近い部屋から覗いていくと、こっち側の部屋はほとんどが工具置き場だった。もしかしたら、一家一部屋みたいな感じに部屋が宛がわれていたのかも知れない。
他にも、会議室や食堂だったと思われる大部屋があって、椅子や机が風化していて残った金属がシュールに佇んでいた。

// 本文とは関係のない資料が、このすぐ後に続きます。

(** A session of a logged-in user with a stream ends in a clean
    component, whatever the storage answered. *)
Lemma runSession_clean (c : Component) (s : Session) (u : UserId) :
  user c = Some u -> stream s <> None ->
  let c' := fst (runSession c s) in
  user c' = Some u /\ isRecording c' = false /\ recordingTime c' = 0%Z /\
  detectedEmotion c' = None /\ waveformData c' = repeat (lit 0.3) 20 /\
  analyserRef c' = None /\ audioContextRef c' = None /\
  (snd (runSession c s) <> None <-> saved s = true).
Proof.
  intros Hu Hs. unfold runSession, saved.
  destruct (stream s) as [rate|]; [|congruence].
  unfold stopAndSave, stopRecording.
  destruct (run_frame (startRecording c (Some rate)) (events s))
    as (Eu & -> & -> & _).
  cbn [startRecording mediaRecorderRef isRecording user] in *.
  unfold run_onstop. cbn [onstop r_user r_detectedEmotion r_recordingTime].
  rewrite Hu.
  destruct (outcome s); cbn [fst snd cleanup set_isRecording user isRecording
    recordingTime detectedEmotion waveformData analyserRef audioContextRef];
    rewrite ?Eu, ?Hu; repeat split; try congruence; try discriminate.
Qed.

Lemma runSession_no_stream (c : Component) (s : Session) :
  stream s = None -> runSession c s = (c, None).
Proof. unfold runSession. now intros ->. Qed.

(** Between the sessions of a logged-in user the component shows no
    label and the time 0:00. *)
Lemma runSession_between (c : Component) (s : Session) (u : UserId) :
  user c = Some u /\ recordingTime c = 0%Z /\ detectedEmotion c = None ->
  let c' := fst (runSession c s) in
  user c' = Some u /\ recordingTime c' = 0%Z /\ detectedEmotion c' = None.
Proof.
  intros (Hu & Ht & Hl). destruct (stream s) as [rate|] eqn:Es.
  - assert (Hs : stream s <> None) by congruence.
    pose proof (runSession_clean c s u Hu Hs) as H. cbv zeta in *. tauto.
  - rewrite (runSession_no_stream c s Es). cbn [fst]. tauto.
Qed.

Lemma runSession_saved (c : Component) (s : Session) (u : UserId) :
  user c = Some u ->
  (snd (runSession c s) <> None <-> saved s = true).
Proof.
  intros Hu. destruct (stream s) as [rate|] eqn:Es.
  - assert (Hs : stream s <> None) by congruence.
    apply (runSession_clean c s u Hu Hs).
  - rewrite (runSession_no_stream c s Es). unfold saved. rewrite Es.
    cbn [snd]. split; [congruence|discriminate].
Qed.

(** X2.  Whatever is recorded, every row that a logged-in user saves is
    tagged neutral and has the duration 0: the handler reads the
    label and the time of the render in which the recording was
    started, and those are the values left by the mount or by the
    cleanup of the recording before. *)
Theorem every_saved_row_is_neutral_and_empty (c : Component) (u : UserId)
        (ss : list Session) :
  user c = Some u -> recordingTime c = 0%Z -> detectedEmotion c = None ->
  Forall (fun row => user_id row = u /\ emotion row = neutral /\
                     duration row = 0%Z)
         (snd (runSessions c ss)).
Proof.
  revert c. induction ss as [|s ss IH]; intros c Hu Ht Hl; [constructor|].
  cbn [runSessions].
  destruct (runSession_between c s u (conj Hu (conj Ht Hl))) as (Hu1 & Ht1 & Hl1).
  pose proof (runSession_row c s) as Hrow.
  destruct (runSession c s) as [c1 row]. cbn [fst snd] in *.
  specialize (IH c1 Hu1 Ht1 Hl1).
  destruct (runSessions c1 ss) as [c2 rows]. cbn [snd] in *.
  destruct row as [row|]; [|exact IH].
  constructor; [|exact IH].
  destruct (Hrow row eq_refl) as (Hr1 & Hr2 & Hr3 & _).
  rewrite Hl in Hr2. rewrite Hu in Hr1. injection Hr1 as ->.
  repeat split; congruence.
Qed.

Lemma runSession_user (c : Component) (s : Session) :
  user (fst (runSession c s)) = user c.
Proof.
  unfold runSession. destruct (stream s) as [rate|]; [|reflexivity].
  unfold stopAndSave, stopRecording.
  destruct (run_frame (startRecording c (Some rate)) (events s))
    as (Eu & -> & -> & _).
  cbn [startRecording mediaRecorderRef isRecording user] in *.
  unfold run_onstop. cbn [onstop r_user].
  destruct (user c); [destruct (outcome s)|]; exact Eu.
Qed.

結局、端から端まで見てみたけれど、アンジェリーナに頼まれてレイジが工具を回収しただけだった。
案の定というか、魔獣は一体も出現してこない。
やっぱりここは前提が工場なのかも知れない。
「こうなると、工場のラインを挟んだ反対側を調べてみるしかないのか」
最初に工場棟に入った、開かずの入り口に戻りながら、レイジが難しい顔で呟いた。何だかアンジェリーナも疲れたような顔をしている。
「お父さん、向こう側に行くと何か問題があるの?」
「いや、別になにもないと思うよ」
「えっ? じゃあ何で、そんなに疲れた顔をしているの?」
「あのね、イブキちゃん。そろそろ夕方なんだよね。お腹が空かない?」
「……うん……言われてみれば、そんな気がしてきた……かな?」
指摘されて、けっこう時間が経過していることに気が付いた。
レイジのお腹が、グーッと大きな音を立てた。思わず僕とアンジェリーナは顔を見合わせて笑っていた。
一時間ほど、食事と休憩をしてから、再び生産ラインがある工場内に入って、連絡通路を渡って工場棟の反対側に向かった。
レイジのあとに続いて扉をくぐって、僕は突然レイジに抱きかかえられて横に飛んでいた。頭をレイジの腕にしっかりと抱え込まれて、数回通路を転がってからそっと床に座らされた。
少し離れたところから、ガギンッ、と言う大きな音が聞こえてくる。
「クッ、人型かっ――」
叫んだレイジが細剣を抜きながら駆けていく。
ふらふらする視界で僕が見たのは、人型の大きなゴーレムにアンジェリーナが襲われている光景だった。
抜剣の途中だったのだろう。アンジェリーナは、殴りかかってきたゴーレムの拳を、右肩の上で剣身に滑らせて受け流し、そのまま懐に飛び込んでいった。両手で大剣を持ち直して、回転しながら腕に斬りかかる。
ゴーレムは相当硬いのか、再びガギンッという音と同時に剣が跳ね返された。
アンジェリーナはその跳ね返された勢いを利用して、ゴーレムの腕を蹴って攻撃圏内から離脱した。
ここまでが、僕が見た一瞬の出来事だった。